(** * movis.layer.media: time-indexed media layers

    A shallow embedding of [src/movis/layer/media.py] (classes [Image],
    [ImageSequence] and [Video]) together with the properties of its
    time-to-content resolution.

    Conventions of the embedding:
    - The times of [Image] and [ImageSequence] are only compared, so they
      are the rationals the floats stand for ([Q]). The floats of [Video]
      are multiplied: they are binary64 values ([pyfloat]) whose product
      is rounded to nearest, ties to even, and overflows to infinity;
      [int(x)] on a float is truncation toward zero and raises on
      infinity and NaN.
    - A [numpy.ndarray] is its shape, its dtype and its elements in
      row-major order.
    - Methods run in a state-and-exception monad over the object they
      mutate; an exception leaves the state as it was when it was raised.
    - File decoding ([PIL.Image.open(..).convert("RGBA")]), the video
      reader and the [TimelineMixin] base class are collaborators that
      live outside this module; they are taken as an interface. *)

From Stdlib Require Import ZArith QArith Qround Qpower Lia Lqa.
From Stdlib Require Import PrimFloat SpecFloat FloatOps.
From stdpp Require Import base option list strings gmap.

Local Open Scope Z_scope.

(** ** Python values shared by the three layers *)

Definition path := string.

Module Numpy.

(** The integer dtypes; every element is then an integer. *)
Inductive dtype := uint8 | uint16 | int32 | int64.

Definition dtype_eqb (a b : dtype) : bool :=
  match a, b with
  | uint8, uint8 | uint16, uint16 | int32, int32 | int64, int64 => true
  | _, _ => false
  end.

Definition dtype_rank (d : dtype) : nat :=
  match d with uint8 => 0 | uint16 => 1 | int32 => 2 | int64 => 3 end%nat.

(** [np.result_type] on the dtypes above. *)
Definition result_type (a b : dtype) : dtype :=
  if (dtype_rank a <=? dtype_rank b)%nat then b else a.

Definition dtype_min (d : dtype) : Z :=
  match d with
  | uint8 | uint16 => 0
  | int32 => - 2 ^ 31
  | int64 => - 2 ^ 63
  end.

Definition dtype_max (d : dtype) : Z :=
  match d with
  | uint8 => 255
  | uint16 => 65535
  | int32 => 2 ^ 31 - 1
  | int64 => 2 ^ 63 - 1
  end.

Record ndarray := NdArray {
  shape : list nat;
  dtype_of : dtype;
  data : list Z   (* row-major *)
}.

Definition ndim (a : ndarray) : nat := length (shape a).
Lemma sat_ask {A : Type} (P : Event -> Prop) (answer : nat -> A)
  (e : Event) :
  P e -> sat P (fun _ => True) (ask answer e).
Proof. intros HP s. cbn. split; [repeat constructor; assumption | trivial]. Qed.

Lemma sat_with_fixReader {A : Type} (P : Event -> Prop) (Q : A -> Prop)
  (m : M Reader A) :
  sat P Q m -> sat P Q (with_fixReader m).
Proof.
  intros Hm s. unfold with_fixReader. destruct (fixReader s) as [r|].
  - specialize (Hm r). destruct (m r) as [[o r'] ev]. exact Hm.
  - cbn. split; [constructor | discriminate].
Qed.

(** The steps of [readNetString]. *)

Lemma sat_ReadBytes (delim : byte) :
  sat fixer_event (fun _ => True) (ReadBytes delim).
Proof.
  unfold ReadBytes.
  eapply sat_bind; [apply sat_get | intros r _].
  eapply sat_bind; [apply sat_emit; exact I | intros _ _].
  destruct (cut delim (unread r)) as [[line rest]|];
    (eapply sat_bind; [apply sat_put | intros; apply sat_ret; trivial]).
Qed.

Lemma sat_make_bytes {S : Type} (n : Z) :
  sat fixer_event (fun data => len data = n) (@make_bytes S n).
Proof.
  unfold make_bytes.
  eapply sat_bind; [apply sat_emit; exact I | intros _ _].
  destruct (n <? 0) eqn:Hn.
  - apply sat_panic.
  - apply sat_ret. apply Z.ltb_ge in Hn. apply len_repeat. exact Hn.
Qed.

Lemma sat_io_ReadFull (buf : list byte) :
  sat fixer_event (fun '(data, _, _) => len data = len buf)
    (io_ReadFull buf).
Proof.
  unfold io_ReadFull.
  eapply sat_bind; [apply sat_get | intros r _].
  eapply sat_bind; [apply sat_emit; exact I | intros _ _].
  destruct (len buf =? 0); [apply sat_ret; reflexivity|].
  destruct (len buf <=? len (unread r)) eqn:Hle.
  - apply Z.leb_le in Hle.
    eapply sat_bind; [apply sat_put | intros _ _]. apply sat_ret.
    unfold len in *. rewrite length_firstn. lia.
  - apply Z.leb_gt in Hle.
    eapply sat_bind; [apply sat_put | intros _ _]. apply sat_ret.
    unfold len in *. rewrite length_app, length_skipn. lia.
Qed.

◇ ◇ ◇ ◇ ◇

The answer is every entry, repeated word for word.

(** * movis.layer.media: time-indexed media layers

    A shallow embedding of [src/movis/layer/media.py] (classes [Image],
    [ImageSequence] and [Video]) together with the properties of its
    time-to-content resolution.

    Conventions of the embedding:
    - The times of [Image] and [ImageSequence] are only compared, so they
      are the rationals the floats stand for ([Q]). The floats of [Video]
      are multiplied: they are binary64 values ([pyfloat]) whose product
      is rounded to nearest, ties to even, and overflows to infinity;
      [int(x)] on a float is truncation toward zero and raises on
      infinity and NaN.
    - A [numpy.ndarray] is its shape, its dtype and its elements in
      row-major order.
    - Methods run in a state-and-exception monad over the object they
      mutate; an exception leaves the state as it was when it was raised.
    - File decoding ([PIL.Image.open(..).convert("RGBA")]), the video
      reader and the [TimelineMixin] base class are collaborators that
      live outside this module; they are taken as an interface. *)

From Stdlib Require Import ZArith QArith Qround Qpower Lia Lqa.
From Stdlib Require Import PrimFloat SpecFloat FloatOps.
From stdpp Require Import base option list strings gmap.

Local Open Scope Z_scope.

(** ** Python values shared by the three layers *)

Definition path := string.

Module Numpy.

(** The integer dtypes; every element is then an integer. *)
Inductive dtype := uint8 | uint16 | int32 | int64.

Definition dtype_eqb (a b : dtype) : bool :=
  match a, b with
  | uint8, uint8 | uint16, uint16 | int32, int32 | int64, int64 => true
  | _, _ => false
  end.

Definition dtype_rank (d : dtype) : nat :=
  match d with uint8 => 0 | uint16 => 1 | int32 => 2 | int64 => 3 end%nat.

(** [np.result_type] on the dtypes above. *)
Definition result_type (a b : dtype) : dtype :=
  if (dtype_rank a <=? dtype_rank b)%nat then b else a.

Definition dtype_min (d : dtype) : Z :=
  match d with
  | uint8 | uint16 => 0
  | int32 => - 2 ^ 31
  | int64 => - 2 ^ 63
  end.

Definition dtype_max (d : dtype) : Z :=
  match d with
  | uint8 => 255
  | uint16 => 65535
  | int32 => 2 ^ 31 - 1
  | int64 => 2 ^ 63 - 1
  end.

Record ndarray := NdArray {
  shape : list nat;
  dtype_of : dtype;
  data : list Z   (* row-major *)
}.

Definition ndim (a : ndarray) : nat := length (shape a).
Lemma sat_ask {A : Type} (P : Event -> Prop) (answer : nat -> A)
  (e : Event) :
  P e -> sat P (fun _ => True) (ask answer e).
Proof. intros HP s. cbn. split; [repeat constructor; assumption | trivial]. Qed.

Lemma sat_with_fixReader {A : Type} (P : Event -> Prop) (Q : A -> Prop)
  (m : M Reader A) :
  sat P Q m -> sat P Q (with_fixReader m).
Proof.
  intros Hm s. unfold with_fixReader. destruct (fixReader s) as [r|].
  - specialize (Hm r). destruct (m r) as [[o r'] ev]. exact Hm.
  - cbn. split; [constructor | discriminate].
Qed.

(** The steps of [readNetString]. *)

Lemma sat_ReadBytes (delim : byte) :
  sat fixer_event (fun _ => True) (ReadBytes delim).
Proof.
  unfold ReadBytes.
  eapply sat_bind; [apply sat_get | intros r _].
  eapply sat_bind; [apply sat_emit; exact I | intros _ _].
  destruct (cut delim (unread r)) as [[line rest]|];
    (eapply sat_bind; [apply sat_put | intros; apply sat_ret; trivial]).
Qed.

Lemma sat_make_bytes {S : Type} (n : Z) :
  sat fixer_event (fun data => len data = n) (@make_bytes S n).
Proof.
  unfold make_bytes.
  eapply sat_bind; [apply sat_emit; exact I | intros _ _].
  destruct (n <? 0) eqn:Hn.
  - apply sat_panic.
  - apply sat_ret. apply Z.ltb_ge in Hn. apply len_repeat. exact Hn.
Qed.

Lemma sat_io_ReadFull (buf : list byte) :
  sat fixer_event (fun '(data, _, _) => len data = len buf)
    (io_ReadFull buf).
Proof.
  unfold io_ReadFull.
  eapply sat_bind; [apply sat_get | intros r _].
  eapply sat_bind; [apply sat_emit; exact I | intros _ _].
  destruct (len buf =? 0); [apply sat_ret; reflexivity|].
  destruct (len buf <=? len (unread r)) eqn:Hle.
  - apply Z.leb_le in Hle.
    eapply sat_bind; [apply sat_put | intros _ _]. apply sat_ret.
    unfold len in *. rewrite length_firstn. lia.
  - apply Z.leb_gt in Hle.
    eapply sat_bind; [apply sat_put | intros _ _]. apply sat_ret.
    unfold len in *. rewrite length_app, length_skipn. lia.
Qed.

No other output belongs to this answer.